善意から生まれた人工知能「ゼイン」をその身に宿す仮面ライダーであり、全ての悪を根絶するために全てのライダーの力を併せ持つ存在です」

「いきなり、とんでもない言葉が出てきたな」

「まぁ、このカグヤ様よりも、劣っているがな」

「だけど、なんだか、少し聞く限りだと、悪い奴には聞こえないけど」

「・・・あぁ、だが実際に奴は、奴自身の世界において、恐ろしい事を企んでいる。そして、この世界において、奴はそれを行う以前にシミュレーターとして、行うつもりだ」

「シミュレーター?」

 

俺達は、思わず首を傾げる。

 

「ゼインは、他の世界にはないフォニックゲインによって起きる現象、そしてテレパシーによる意思疎通。それらを見つける為に、この世界に来訪した」

「ちょっと待て、それとなんで、様々な世界から脅威が来る事の理由になるんだ」

「おそらくは、ゼインが計算し、最も効率が良かったのでしょう」

「そんな事で」

 

その言葉に、俺達は驚きを隠せなかった。

 

「さすがに見逃せなかったからな。そして、残念ながら、このカグヤ様でも倒せるかどうか未知数な相手。ならば、奴にとっても未知数な力でぶつける事を考えた」

「どういう事なんだ?」

 

この世界における未知数とは一体なんなんだ?

 

「まずは、お前の持つガッチャードの力、そしてギーツの力を、奴はまだ取り込めていない。そんな二つの力を持つお前は、まさしく他の世界にはない切札と言える」

「そっそうなのか」

「だとしたら、俺達がこの世界に呼ばれた理由は何なんだ?」

 

そう尋ねたのは、志村さんだった。

確かに、先程の話から聞けば、志村さん達が呼ばれた理由は分からない。

 

「お前達は、数多くの世界、正史となる歴史から分岐した事で誕生した仮面ライダーだ。それらの仮面ライダーは、ゼインにとっても予測は出来ない相手だ。

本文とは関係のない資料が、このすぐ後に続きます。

Lemma step_steady p k hitrate e gen :
  params_wf p -> entry_wf p e -> state e = Steady -> step_ok p e (entry_step dis p k hitrate e gen).
Proof.
  intros ((Hw1 & Hw2) & Hn & Hm) (Hl & Hs & Hc & Hp & Hu & Hst) E. unfold entry_step. rewrite E.
  rewrite wrapu_small by (unfold in_u; lia).
  destruct (outlier k hitrate e).
  - destruct (Z.eqb_spec (consecutive_unsteady_samples e + 1) (max_unsteady_samples_ p)) as [Em|Em].
    + eexists _, _, _. split; [reflexivity|]. unfold entry_wf, rounds, abs; simpl. rewrite E.
      split; [split_and!; try done; lia|]. intros [Hr Hr'] _. rewrite Hr by done. split; [done|]. split; [lia|].
      rewrite Z.sub_0_r. by constructor.
    + eexists _, _, _. split; [reflexivity|]. unfold entry_wf, rounds, abs; simpl. rewrite E.
      split; [split_and!; try done; lia|]. intros [Hr Hr'] _. rewrite Hr by done. split; [done|]. split; [lia|].
      constructor. lia.
  - destruct (update_returns p hitrate (set_machine e Steady (window_samples_collected e) (insertions_performed e) 0)
      Hw1 Hl) as (e1 & -> & _ & Hl1 & Es & Ec & Ep & Eu). simpl in *.
    eexists _, _, _. split; [reflexivity|]. unfold entry_wf, rounds, abs. rewrite Es, Ec, Ep, Eu, E.
    split; [split_and!; try done; lia|]. intros [Hr Hr'] _. rewrite Hr by done. split; [done|]. split; [lia|].
    constructor.
Qed.

Lemma step_unstable p k hitrate e gen :
  params_wf p -> entry_wf p e -> state e = Unstable -> step_ok p e (entry_step dis p k hitrate e gen).
Proof.
  intros ((Hw1 & Hw2) & Hn & Hm) (Hl & Hs & Hc & Hp & Hu & Hst) E. unfold entry_step. rewrite E.
  destruct (outlier k hitrate e && f64_lt _ _).
  - destruct (update_returns p hitrate (set_machine e Start 1 (insertions_performed e) (consecutive_unsteady_samples e))
      Hw1 Hl) as (e1 & -> & _ & Hl1 & Es & Ec & Ep & Eu). simpl in *.
    eexists _, _, _. split; [reflexivity|]. unfold entry_wf, rounds, abs. rewrite Es, Ec, Ep, Eu, E.
    split; [split_and!; try done; lia|]. intros [Hr Hr'] _. rewrite Hr by done.
    split; [split; [done|intros _; by apply Hr']|]. split; [lia|]. constructor.
  - destruct (update_returns p hitrate
      (set_machine e Steady (window_samples_collected e) (insertions_performed e) (consecutive_unsteady_samples e))
      Hw1 Hl) as (e1 & -> & _ & Hl1 & Es & Ec & Ep & Eu). simpl in *.
    eexists _, _, _. split; [reflexivity|]. unfold entry_wf, rounds, abs. rewrite Es, Ec, Ep, Eu, E.
    split; [split_and!; try done; lia|]. intros [Hr Hr'] _. rewrite Hr, Hr' by done.
    split; [split; [done|intros; done]|]. split; [lia|]. constructor.
Qed.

そんな力を、ガッチャードに集結させれば、勝てる可能性があるという訳だ」

「そうなのか、だけど、だったら、すぐに集められないのか?」

「それが、難しい所なんです」

 

そう言うと、バトラーさんが呟く。

 

「他の世界から、仮面ライダーを呼ぶ為のオーロラカーテンシステムが、ゼインによって、妨害されてしまっています。なので、呼び出せるライダーには制限がありますので」

「結局の所、そのゼインをどうにかしないといけない、という事なのか」」

 

未だに、事件の終わりは見えず、不安に覚える。